Il primo allevamento in provincia di Brescia, che può contenere quasi 100mila galline, si trova in una zona colpita in passato da focolai di aviaria. Le galline vivono in gabbie metalliche vecchie e molto piccole, faticano a muoversi e molte sono senza piume per lo stress o per lo sfregamento continuo contro le sbarre di metallo. Le immagini mostrano feci accumulate tra le grate e galline che mangiano gli escrementi. Numerose carcasse sono lasciate nei corridoi o accanto alle gabbie, in avanzato stato di decomposizione. Dovrebbero essere rimosse immediatamente per ragioni di biosicurezza, ma restano lì per giorni, aumentando il rischio di malattie infettive. Nel 2022, durante un focolaio, questo allevamento ha effettuato un depopolamento, ricevendo quindi un indennizzo.

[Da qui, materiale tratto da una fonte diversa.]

(** A limiter of five slots, set up and then idle for three lock timeouts and a moment. *)
Definition idle_limiter : ConcurrentLimiter :=
  set_initialized (Concurrent "api" 5 (30 * Second) 0 PolicySkip "").
Definition expired_world : world :=
  let l := idle_limiter in
  let s := (concurrent_init (slotsKey l) (locksKey l) (initKey l) 5 (ttlSeconds l) (Server ∅ 1500000)).2 in
  mkWorld (advance (91 * 10 ^ 6) s) [] 0 [] 0 ∅ ∅.

(** Undisturbed, the result is the script's. *)
Lemma attempt_quiet w sv : w = mkSWorld sv [] → cache_ok sha1 sv →
  attempt exec (sha1 source) w
  = match sv_cache sv !! sha1 source with
    | Some _ => (Some (script_result (exec source (sv_srv sv)).1),
                 mkSWorld (mkScripted (sv_cache sv) (exec source (sv_srv sv)).2 (S (sv_runs sv))) [])
    | None => (None, w)
    end.
Proof.
  intros -> Hc. unfold attempt, request. simpl. unfold EvalSha.
  destruct (sv_cache sv !! sha1 source) as [src|] eqn:El; [|reflexivity].
  assert (src = source) as -> by (apply (inj sha1); by apply Hc). unfold execute.
  destruct (exec source (sv_srv sv)) as [[e|[v|]] s'] eqn:E; simpl; [|done|done].
  by rewrite (Herr _ _ _ E).
Qed.

Lemma Run_quiet s locked sv : sc_Source s = source → sha_ok sha1 source (sc_sha s) → sha_ok sha1 source locked →
  cache_ok sha1 sv →
  ∃ s' cache', Run exec sha1 s locked (mkSWorld sv [])
  = (script_result (exec source (sv_srv sv)).1, s',
     mkSWorld (mkScripted cache' (exec source (sv_srv sv)).2 (S (sv_runs sv))) []).
Proof.
  intros Hs Hsha Hlk Hc. unfold Run. rewrite Hs.
  assert (∀ lk : string, ∃ s' cache',
    match request (Eval exec sha1 source) (mkSWorld sv []) with
    | (inl err, w) => (inl err, with_sha lk s, w)
    | (inr result, w) =>
        match request (ScriptLoad sha1 source) w with
        | (inr loaded, w) => (inr result, with_sha loaded s, w)
        | (inl _, w) => (inr result, with_sha lk s, w)
        end
    end = (script_result (exec source (sv_srv sv)).1, s',
           mkSWorld (mkScripted cache' (exec source (sv_srv sv)).2 (S (sv_runs sv))) [])) as Hev.
  { intros lk. unfold request, Eval, execute. simpl.
    destruct (exec source (sv_srv sv)) as [[e|[v|]] s'] eqn:E; simpl; by eexists _, _. }
  pose proof (attempt_quiet _ sv eq_refl Hc) as Ha.
  destruct (sv_cache sv !! sha1 source) as [src|] eqn:El.
  - destruct (decide (sc_sha s = "")) as [E0|E0].
    + destruct (decide (locked = "" ∨ locked = sc_sha s)) as [E1|E1]; [apply Hev|].
      destruct Hlk as [->| ->]; [tauto|]. rewrite Ha. by eexists _, _.
    + destruct Hsha as [E| ->]; [done|]. rewrite Ha. by eexists _, _.
  - assert ((if decide (sc_sha s = "") then (None, mkSWorld sv []) else attempt exec (sc_sha s) (mkSWorld sv []))
            = (None, mkSWorld sv [])) as ->.
    { case_decide as E0; [done|]. by destruct Hsha as [E| ->]. }
    assert ((if decide (locked = "" ∨ locked = sc_sha s) then (None, mkSWorld sv []) else attempt exec locked (mkSWorld sv []))
            = (None, mkSWorld sv [])) as ->.
    { case_decide as E0; [done|]. by destruct Hlk as [E| ->]; [destruct E0; left|]. }
    apply Hev.
Qed.
End correct.
Section ClientView.
Context {Position : Type} `{!ChessEngine Position}.

Definition getClientState (g : Game.t Position) (forSlot : PlayerSlot)
    : ClientState.t :=
  {| ClientState.gameId := Game.id g;
     ClientState.phase := Game.phase g;
     ClientState.fen := chess_fen (Game.chess g);
     ClientState.turn := currentTurn g;
     ClientState.myColor := forSlot;
     ClientState.opponent_username := Player.username (player g (opponentSlot forSlot));
     ClientState.opponent_address := Player.address (player g (opponentSlot forSlot));
     ClientState.pot := Game.pot g;
     ClientState.depositSats := Game.depositSats g;
     ClientState.baseSats := Game.baseSats g;
     ClientState.myWagerPaid := Player.wagerPaid (player g forSlot);
     ClientState.opponentWagerPaid := Player.wagerPaid (player g (opponentSlot forSlot));
     ClientState.moveHistory := Game.moveHistory g;
     ClientState.isCheck := chess_isCheck (Game.chess g);
     ClientState.pendingPayment :=
       match Game.pendingPayment g with
       | Some pp =>
           if decide (PendingPayment.fromSlot pp = forSlot)
           then Some {| WagerRequest.amount := PendingPayment.amount pp;
                        WagerRequest.toAddress := PendingPayment.toAddress pp |}
           else None
       | None => None
       end |}.

End ClientView.

(** ** SocketHandler.ts: what the socket layer does with the manager

    The handlers talk to sockets, the database and the chain.  Modelled here
    are the parts that act on the manager or decide a settlement: the three
    timeout callbacks installed in the manager, the escrow call and the
    payouts announced by [handleGameEnd], the resumption in [funds_added],
    and [submit_wager] when nothing runs between its checks and its
    confirmation.  The rate limiter is taken to let the event through. *)

(** The arguments of [escrowManager.settle]. *)
Module SettleCall.
Record t := mk {
  gameId : string;
  toAddress : string;
  amount : Z;
  platformAmount : Z;
}.
End SettleCall.

Module Socket.

Inductive WagerOutcome :=
  | WagerRejected (error : string)
  | WagerUnverified
  | WagerConfirmed (confirm : ConfirmResult.t).

Section handlers.
Context {Position : Type} `{!ChessEngine Position}.

(** [handleGameEnd]: the call to [escrowManager.settle], if any. *)
Definition settlement (gameId : string) (result : GameOver.t) : option SettleCall.t :=
  match GameOver.winner result with
  | Some winner =>
      let winnerAddr :=
        match winner with
        | white => GameOver.whiteAddress result
        | black => GameOver.blackAddress result
        end in
      if decide (0 < GameOver.pot result
                 ∧ (546 < GameOver.winnerPayout result ∨ 546 < GameOver.platformCut result))
      then Some {| SettleCall.gameId := gameId;
                   SettleCall.toAddress := winnerAddr;
                   SettleCall.amount := GameOver.winnerPayout result;
                   SettleCall.platformAmount := GameOver.platformCut result |}
      else None
  | None =>
      if decide (0 < GameOver.pot result ∧ 546 < GameOver.winnerPayout result)
      then Some {| SettleCall.gameId := gameId;
                   SettleCall.toAddress := GameOver.whiteAddress result;
                   SettleCall.amount := GameOver.winnerPayout result;
                   SettleCall.platformAmount :=
                     GameOver.platformCut result + GameOver.loserPayout result |}
      else None
  end.
(** * The alternating adversarial trainer of the precipitation-downscaling GAN

  Shallow embedding of the class [DownscalingGAN] of
  [tier_3/post_processing/precipitation_downscaling_gan.ipynb]
  ([__init__], [metrics], [compile], [train_step]) and of the call
  [gan.fit(dataset, epochs=30)] that drives it.

  Conventions of the embedding:
  - a tensor is seen along its batch axis: a batch of low-resolution
    (resp. high-resolution) samples is a [list LR] (resp. [list HR]);
    a [(B,1)] tensor of labels or of discriminator scores is a list of
    [B] scalars; [tf.concat(..., axis=0)] is list append;
  - scalars (losses, labels, noise values, pixels) are float32 values,
    carried as rationals; a float32 addition or division returns the
    rounding [round32] of the exact result.  The theorems hold for every
    rounding function (class [Float32]); concrete runs use the rounding
    to the nearest float32, ties to even ([IEEE.round_to_float32]).
    Infinities, NaN and overflow are not modelled here;
  - the networks, the loss function, reverse-mode differentiation, the
    optimizers and the random generator are opaque collaborators, the
    fields of the class [Backend];
  - [self.step_number = tf.Variable(0)] is an int32 variable: addition
    wraps around, [%] is the floored modulo;
  - the state of the random generator behind [tf.random.normal] is
    threaded through the calls;
  - Keras' [Mean] metric, [reset_metrics] and the epoch loop of [fit] are
    modelled as Keras documents them: [Mean] keeps a total and a count and
    reports [divide_no_nan(total, count)], in float32; [fit] resets, at the start of
    every epoch, the metrics the property [metrics] lists.

  Beside the trainer, the development covers the cells around it: the
  values handed to the logarithm, the average pooling and the split into
  a test and a training set (NumPy arrays of rank 4, as a shape and an
  indexing function), the batched dataset ([tf.data]), and the two
  network constructors as far as the shapes of their tensors go. *)

From Stdlib Require Import ZArith QArith Lia.
From stdpp Require Import gmap strings list fin_maps.

Set Default Proof Using "Type".

(** ** float32 arithmetic *)

(** The rounding of an exact result to a float32. *)
Class Float32 : Type := { round32 : Q -> Q }.

(** Rounding to the nearest float32, ties to even, with gradual underflow;
    the exponent is not bounded above. *)
Module IEEE.

(** [2^k <= m / b], for positive [m] and [b]. *)
Definition reaches (m b k : Z) : bool :=
  if (0 <=? k)%Z then (b * 2 ^ k <=? m)%Z else (b <=? m * 2 ^ (- k))%Z.

(** The exponent of a positive rational [m / b]: the [e] with
    [2^e <= m / b < 2^(e+1)]. *)
Definition exponent (m b : Z) : Z :=
  let e0 := (Z.log2 m - Z.log2 b)%Z in
  if reaches m b e0 then e0 else (e0 - 1)%Z.

(** The integer nearest to [num / den], the even one of the two in a
    tie. *)
Definition nearest_even (num den : Z) : Z :=
  let n := (num / den)%Z in
  let r := (num mod den)%Z in
  match (2 * r ?= den)%Z with
  | Lt => n
  | Gt => (n + 1)%Z
  | Eq => if Z.even n then n else (n + 1)%Z
  end.

(** The float32 nearest to [q]: a multiple of [2^(e-23)], where [e] is the
    exponent of [q], or [-126] for a subnormal result. *)
Definition round_to_float32 (q : Q) : Q :=
  let a := Qnum q in
  let b := Z.pos (Qden q) in
  if (a =? 0)%Z then 0%Q
  else
    let m := Z.abs a in
    let p := (Z.max (exponent m b) (-126) - 23)%Z in
    let n :=
      if (0 <=? p)%Z then nearest_even m (b * 2 ^ p)
      else nearest_even (m * 2 ^ (- p)) b in
    let v := if (0 <=? p)%Z then inject_Z (n * 2 ^ p)
             else Qred (n # Z.to_pos (2 ^ (- p))) in
    if (a <? 0)%Z then Qopp v else v.

(** float32 arithmetic as the hardware does it. *)
Definition float32 : Float32 := {| round32 := round_to_float32 |}.

End IEEE.

(** ** TensorFlow primitives used by the trainer *)
Module TF.

(** Two's complement wrap-around of an int32 result. *)
Definition wrap32 (x : Z) : Z := ((x + 2 ^ 31) mod 2 ^ 32 - 2 ^ 31)%Z.

(** [a + b] on int32 tensors. *)
Definition add32 (a b : Z) : Z := wrap32 (a + b).

(** [a % b] on int32 tensors: the floored modulo. *)
Definition floormod (a b : Z) : Z := (a mod b)%Z.

(** [tf.cond(pred, true_fn, false_fn)]: exactly one of the two callables
    runs. *)
Definition cond {A : Type} (pred : bool) (true_fn false_fn : unit -> A) : A :=
  if pred then true_fn tt else false_fn tt.

(** [tf.concat([a, b], axis=0)]. *)
Definition concat {A : Type} (a b : list A) : list A := a ++ b.

(** [tf.ones((n, 1))]. *)
Definition ones (n : nat) : list Q := replicate n 1%Q.

(** [tf.zeros((n, 1))]. *)
Definition zeros (n : nat) : list Q := replicate n 0%Q.

(** [tf.math.divide_no_nan(x, y)] on float32 tensors: [0] when the
    denominator is [0], the float32 quotient otherwise. *)
Definition divide_no_nan `{Float32} (x y : Q) : Q :=
  if Qeq_bool y 0 then 0%Q else round32 (x / y)%Q.

(** A dense tensor of scalars: its shape and its values in row-major
    order. *)
Record Tensor : Type := mkTensor { shape : list nat; values : list Q }.

Definition num_elements (s : list nat) : nat := foldr Nat.mul 1%nat s.

Section Random.
(** The state of the random generator, and one draw of a normal
    variate of the given mean and standard deviation. *)
Context {Rng : Type}.
Variable normal_draw : Q -> Q -> Rng -> Q * Rng.

Fixpoint draws (mean stddev : Q) (n : nat) (g : Rng) : list Q * Rng :=
  match n with
  | O => ([], g)
  | S k =>
      let '(x, g1) := normal_draw mean stddev g in
      let '(xs, g2) := draws mean stddev k g1 in
      (x :: xs, g2)
  end.

(** [tf.random.normal(shape, mean, stddev)]. *)
Definition random_normal (s : list nat) (mean stddev : Q) (g : Rng)
  : Tensor * Rng :=
  let '(xs, g') := draws mean stddev (num_elements s) g in
  (mkTensor s xs, g').
End Random.

End TF.

(** ** [keras.metrics.Mean] *)
Module Mean.

(** The two accumulators of the metric, float32 variables. *)
Record t : Type := mk { total : Q; count : Q }.

(** A freshly constructed metric. *)
Definition init : t := mk 0 0.

(** [update_state(value)] with a scalar: [total.assign_add(value)] and
    [count.assign_add(1)], both float32 additions. *)
Definition update_state `{Float32} (m : t) (value : Q) : t :=
  mk (round32 (total m + value)) (round32 (count m + 1)).

(** [result()]. *)
Definition result `{Float32} (m : t) : Q :=
  TF.divide_no_nan (total m) (count m).

(** [reset_state()]. *)
Definition reset_state (m : t) : t := init.

(** The total of a metric that was fed the values [l], in this order,
    since its construction or last reset. *)
Definition running_total `{Float32} (l : list Q) : Q :=
  foldl (fun acc value => round32 (acc + value)) 0%Q l.

(** Its count after [n] values. *)
Definition running_count `{Float32} (n : nat) : Q :=
  Nat.iter n (fun c => round32 (c + 1)) 0%Q.

(** What it reports: the float32 running mean of [l]. *)
Definition running_mean `{Float32} (l : list Q) : Q :=
  TF.divide_no_nan (running_total l) (running_count (length l)).

End Mean.

(** Which of the two closures of [train_step] a call runs. *)
Inductive Branch : Type := DiscriminatorBranch | GeneratorBranch.

#[global] Instance Branch_eq_dec : EqDecision Branch.
Proof. solve_decision. Defined.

Ha inoltre ricevuto oltre 36mila euro dai fondi del Pnrrr. A ottobre 2024, l’area è stata classificata come «Zona di Ulteriore Restrizione», il livello di allerta più alto per l’influenza aviaria. Ora il rischio aviaria si è allentato, ma le misure di biosicurezza dovrebbero essere ai massimi proprio per scongiurarne il pericolo.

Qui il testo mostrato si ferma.